We must not let the Zero Covid camp nor the general pro-Lockdown camp from ever memory-holing their actions. They already memory-holed their opposition to even recognising the danger that was growing in China in Dec-19 (that many of us more savvy internet users were well aware of). I doubt many that should be publicly charged or rebuked over this whole affair ever will be of course.

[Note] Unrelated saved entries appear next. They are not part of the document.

Definition VerifyCollaboratorCredentials (username password : string) a : option Collaborator :=
  match find (λ c, bool_decide (co_Username c = username)) (Collaborators (data a)) with
  | Some c => if bcrypt_compare (co_PasswordHash c) password then Some c else None
  | None => None
  end.

Definition ValidateGuestKeyForRegistration (key : string) (store : option keys) a : bool :=
  match store with
  | None => false
  | Some ks =>
      match GetGuestKeyRecord key ks with
      | None => false
      | Some rec =>
          if Revoked rec then false
          else negb (existsb (λ c, bool_decide (co_GuestKey c = key)) (Collaborators (data a)))
      end
  end.

Definition ChangePassword (salt oldPass newPass : string) a : res unit * Auth :=
  if negb (Initialized (data a)) || bool_decide (ad_Username (Admin (data a)) = "")
  then (Err "admin not initialized", a)
  else if negb (bcrypt_compare (ad_PasswordHash (Admin (data a))) oldPass)
  then (Err "incorrect old password", a)
  else match validatePasswordStrength newPass with
  | Err e => (Err e, a)
  | Ok _ =>
      match bcrypt_gen salt newPass with
      | None => (Err "failed to hash password", a)
      | Some h =>
          (Ok tt, save (set_data a (with_admin (data a) (with_hash (Admin (data a)) h) (Initialized (data a)))))
      end
  end.

(** ** Session tokens *)

(** [t.Unix()]. *)
Definition unix (t : Time) : Z := t / second.

Definition access_claims (now : Time) (username : string) (hours : Z) : Claims := {|
  c_sub := Some username; c_exp := Some (unix (now + hours * hour)); c_iat := Some (unix now);
  c_iss := Some "openmodelpool"; c_type := Some "access" |}.
Definition refresh_claims (now : Time) (username : string) : Claims := {|
  c_sub := Some username; c_exp := Some (unix (now + 7 * 24 * hour)); c_iat := Some (unix now);
  c_iss := Some "openmodelpool"; c_type := Some "refresh" |}.

Definition CreateToken (now : Time) (username : string) (remember : bool) a : string * string :=
  match jwt_sign (JWTSecret (data a)) (access_claims now username (if remember then 7 * 24 else 24)) with
  | None => ("", "")
  | Some access =>
      match jwt_sign (JWTRefreshSecret (data a)) (refresh_claims now username) with
      | None => ("", "")
      | Some refresh => (access, refresh)
      end
  end.

Definition CreateAccessToken (now : Time) (username : string) (remember : bool) a : string :=
  (CreateToken now username remember a).1.

Definition RefreshAccessToken (now : Time) (refreshTokenStr : string) a : res string :=
  match jwt_parse (hmac_key (JWTRefreshSecret (data a))) now refreshTokenStr with
  | None => Err "invalid refresh token"
  | Some claims =>
      if negb (bool_decide (default "" (c_type claims) = "refresh")) then Err "not a refresh token"
      else if negb (bool_decide (default "" (c_iss claims) = "openmodelpool")) then Err "invalid token issuer"
      else if bool_decide (default "" (c_sub claims) = "") then Err "missing subject"
      else match jwt_sign (JWTSecret (data a)) (access_claims now (default "" (c_sub claims)) 24) with
      | None => Err "failed to sign token"
      | Some s => Ok s
      end
  end.

Definition VerifyToken (now : Time) (tokenStr : string) a : res string :=
  match jwt_parse (hmac_key (JWTSecret (data a))) now tokenStr with
  | None => Err "invalid token"
  | Some claims =>
      if negb (bool_decide (default "" (c_iss claims) = "openmodelpool")) then Err "invalid token issuer"
      else if bool_decide (default "" (c_type claims) = "refresh")
      then Err "refresh token cannot be used for authentication"
      else Ok (default "" (c_sub claims))
  end.

(** ** Mail *)

Definition UpdateEmail (email : string) a : Auth :=
  save (set_data a (with_admin (data a) (with_email (Admin (data a)) email) (Initialized (data a)))).
Definition GetEmail a : string := ad_Email (Admin (data a)).
Definition IsSMTPConfigured a : bool :=
  let s := SMTP (data a) in
  negb (bool_decide (Host s = "")) && negb (bool_decide (sm_Username s = ""))
  && negb (bool_decide (FromEmail s = "")).
Definition UpdateSMTP (c : SMTPConfig) a : Auth := save (set_data a (with_smtp (data a) c)).

(** ** Resetting the password *)

(** The token in force, if any. *)
Definition pending_token (now : Time) a : option string :=
  match Reset (data a) with
  | Some r =>
      if Used r then None
      else match parse_rfc3339 (Expire r) with
           | Some exp => if before now exp then Some (rt_Token r) else None
           | None => None
           end
  | None => None
  end.

Definition CreateResetToken (now : Time) (rand : string) a : string * Auth :=
  match pending_token now a with
  | Some tok => (tok, a)
  | None =>
      (rand, save (set_data a (with_reset (data a)
        (Some {| rt_Token := rand; rt_Email := ad_Email (Admin (data a));
                 Expire := fmt_rfc3339 loc (now + 30 * minute); Used := false |}))))
  end.

(** [VerifyResetToken] and [verifyResetTokenLocked]. *)
Definition verifyResetToken (now : Time) (tok : string) a : bool :=
  match Reset (data a) with
  | None => false
  | Some r =>
      if Used r then false
      else if negb (bool_decide (rt_Token r = tok)) then false
      else match parse_rfc3339 (Expire r) with
           | None => false
           | Some exp => negb (after now exp)
           end
  end.

Definition ResetPassword (now : Time) (salt tok newPass : string) a : res unit * Auth :=
  if negb (verifyResetToken now tok a) then (Err "invalid or expired reset token", a)
  else match validatePasswordStrength newPass with
  | Err e => (Err e, a)
  | Ok _ =>
      match bcrypt_gen salt newPass with
      | None => (Err "failed to hash password", a)
      | Some h =>
          (Ok tt, save (set_data a (with_reset
             (with_admin (data a) (with_hash (Admin (data a)) h) (Initialized (data a)))
             (use_token <$> Reset (data a)))))
      end
  end.

(** [rand]: the code drawn, [None] when the entropy source fails. *)
Definition GenerateResetCode (now : Time) (rand : option string) (salt : string) a : res (string * Time) * Auth :=
  match rand with
  | None => (Err "failed to generate reset code", a)
  | Some code =>
      match bcrypt_gen salt code with
      | None => (Err "failed to hash reset code", a)
      | Some h =>
          let expires := now + 24 * hour in
          (Ok (code, expires), save (set_data a (with_code (data a) h (fmt_rfc3339 loc expires))))
      end
  end.

Definition code_expired (now : Time) a : bool :=
  if bool_decide (ResetCodeExpires (data a) = "") then false
  else match parse_rfc3339 (ResetCodeExpires (data a)) with
       | None => true
       | Some expires => after now expires
       end.

Definition checkResetCodeLocked (now : Time) (code : string) a : res unit :=
  if bool_decide (ResetCodeHash (data a) = "") then Err "no reset code configured"
  else if code_expired now a then Err "reset code has expired"
  else if negb (bcrypt_compare (ResetCodeHash (data a)) code) then Err "invalid reset code"
  else Ok tt.

Definition ValidateAndConsumeResetCode (now : Time) (code : string) a : res unit * Auth :=
  if bool_decide (ResetCodeHash (data a) = "") then (Err "no reset code configured", a)
  else if code_expired now a then (Err "reset code has expired", a)
  else if negb (bcrypt_compare (ResetCodeHash (data a)) code) then (Err "invalid reset code", a)
  else (Ok tt, save (set_data a (with_code (data a) "" ""))).

Definition ResetPasswordWithCode (now : Time) (salt code newPass : string) a : res unit * Auth :=
  match checkResetCodeLocked now code a with
  | Err e => (Err e, a)
  | Ok _ =>
      match validatePasswordStrength newPass with
      | Err e => (Err e, a)
      | Ok _ =>
          match bcrypt_gen salt newPass with
          | None => (Err "failed to hash password", a)
          | Some h =>
              (Ok tt, save (set_data a (with_code (with_reset
                 (with_admin (data a) (with_hash (Admin (data a)) h) (Initialized (data a))) None) "" "")))
          end
      end
  end.

Definition HasResetCode a : bool := negb (bool_decide (ResetCodeHash (data a) = "")).

(** ** The middleware and the handlers

    A body is [None] when it does not parse; a handler answers with a status. *)

(** [withAuth]: the name the request goes on under, with the role of the administrator;
    [None] for 401. *)
Definition withAuth (now : Time) (header : string) (cookie : option string) a : option string :=
  let token := Users.extractToken header cookie in
  if bool_decide (token = "") then None
  else match VerifyToken now token a with Ok username => Some username | Err _ => None end.

Definition status_400 {A} (r : res A) : Z := if is_ok r then 200 else 400.

Definition handleSetup (now : Time) (salt : string) (body : option (string * string * string)) a : Z * Auth :=
  if Initialized (data a) then (400, a)
  else match body with
  | None => (400, a)
  | Some (username, password, email) =>
      let '(r, a) := SetupAdmin now salt username password email a in (status_400 r, a)
  end.

(** With the access token, the refresh token and the life of the cookie. *)
Definition handleLogin (now : Time) (body : option (string * string * bool)) a
    : Z * option (string * string * Z) :=
  match body with
  | None => (400, None)
  | Some (username, password, remember) =>
      if bool_decide (username = "") || bool_decide (password = "") then (400, None)
      else if (128 <? String.length username)%nat || (256 <? String.length password)%nat then (400, None)
      else if negb (VerifyCredentials username password a) then (401, None)
      else (200, Some (CreateToken now username remember a, if remember then 7 * 86400 else 86400))
  end.

Definition handleVerifyAuth (now : Time) (header : string) (cookie : option string) a : Z * string :=
  match withAuth now header cookie a with Some u => (200, u) | None => (401, "") end.

Definition handleRefreshToken (now : Time) (body : option string) a : Z * string :=
  match body with
  | None => (400, "")
  | Some tok =>
      if bool_decide (tok = "") then (400, "")
      else match RefreshAccessToken now tok a with Ok s => (200, s) | Err _ => (401, "") end
  end.

(** [send] is whether the mail server takes the mail; the result has the token mailed. *)
Definition handleForgotPassword (now : Time) (rand : string) (send : string → bool)
    (body : option string) a : Z * option string * Auth :=
  if negb (Initialized (data a)) then (400, None, a)
  else match body with
  | None => (400, None, a)
  | Some email =>
      if bool_decide (email = "") || negb (bool_decide (email = GetEmail a)) then (200, None, a)
      else if negb (IsSMTPConfigured a) then (200, None, a)
      else let '(token, a) := CreateResetToken now rand a in
           if send token then (200, Some token, a) else (500, None, a)
  end.

Definition handleResetPassword (now : Time) (salt : string) (body : option (string * string)) a : Z * Auth :=
  match body with
  | None => (400, a)
  | Some (tok, newPass) => let '(r, a) := ResetPassword now salt tok newPass a in (status_400 r, a)
  end.

Definition handleVerifyResetToken (now : Time) (body : option string) a : Z :=
  match body with
  | None => 400
  | Some tok => if verifyResetToken now tok a then 200 else 400
  end.

Definition handleResetWithCode (now : Time) (salt : string) (body : option (string * string)) a : Z * Auth :=
  match body with
  | None => (400, a)
  | Some (code, newPass) =>
      if bool_decide (code = "") || bool_decide (newPass = "") then (400, a)
      else if (String.length newPass <? 8)%nat then (400, a)
      else if (256 <? String.length newPass)%nat then (400, a)
      else let '(r, a) := ResetPasswordWithCode now salt code newPass a in
           (if is_ok r then 200 else 401, a)
  end.

Definition handleChangePassword (salt : string) (body : option (string * string)) a : Z * Auth :=
  match body with
  | None => (400, a)
  | Some (oldPass, newPass) => let '(r, a) := ChangePassword salt oldPass newPass a in (status_400 r, a)
  end.

Definition handleUpdateEmail (body : option string) a : Z * Auth :=
  match body with
  | None => (400, a)
  | Some email =>
      if negb (bool_decide (email = "")) && negb (has_char "@" email) then (400, a)
      else (200, UpdateEmail email a)
  end.

Definition handleSaveSMTPConfig (body : option SMTPConfig) a : Z * Auth :=
  match body with
  | None => (400, a)
  | Some s =>
      (200, UpdateSMTP (if Port s =? 0
         then {| Host := Host s; Port := 587; sm_Username := sm_Username s; Password := Password s;
                 FromEmail := FromEmail s; UseTLS := UseTLS s |} else s) a)
  end.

Last edited 2 years ago by Sean Meister
Jeff Carr
Jeff Carr
2 years ago

Thank you, Toby, for reminding us of Devi Sridar’s statements during the pandemic. You would never have gleaned that from her Guardian piece. Let us not forget she was an adviser for the SNP the severest of lockdown advocates.

Roger Tilbury
Roger Tilbury
2 years ago

And never forget that the decisions were driven by MODELS. Just like that other Net Zero obsession, Global Warming.

Alex Stonor
Alex Stonor
2 years ago

Last weekend, in a local mall, I entered a zero covid world; something of a South Pacific Island (soldier, 20 yrs after the war has ended, cut off from the world in which he no longer needs to fight) in the post-pandemic ‘liberty’ of maskless commerce. Needing the services of an optician, I walked directly into one, let’s call it the SS of High Street ophthalmic outlets. I was stopped by the young man on the door, insisting that I put a mask on. I shrugged his concerns and pressed on, deeper into the shop front with it racks of sparkly specs. I noticed that two other shop floor technicians were panicking and I heard one yelp and rush off to find the manager. He arrived and was adamant that I must wear a mask to enter the shop or leave the premises and visit another store of the same brand nearby. He was categorical, aggressive and intimidating, standing way too close without all the covid; blow the 2ms.
I stood my grounds, mentioned my rights and the appropriate law & guidelines but he was having none of it.
It was the most hostile mask-compliant-insistent person I’ve come across since the first mandate. Covid is far from over. Thank goodness the massage chairs weren’t to far away

R Wright
R Wright
2 years ago

I will never forgive the state and its acolytes for viciously foisting this onto people. I will never forgive it and I will never forget it, even as we move onto the next episode in the ongoing State if Exception.

Fran Martinez
Fran Martinez
2 years ago

Excellent article! . We must not forget.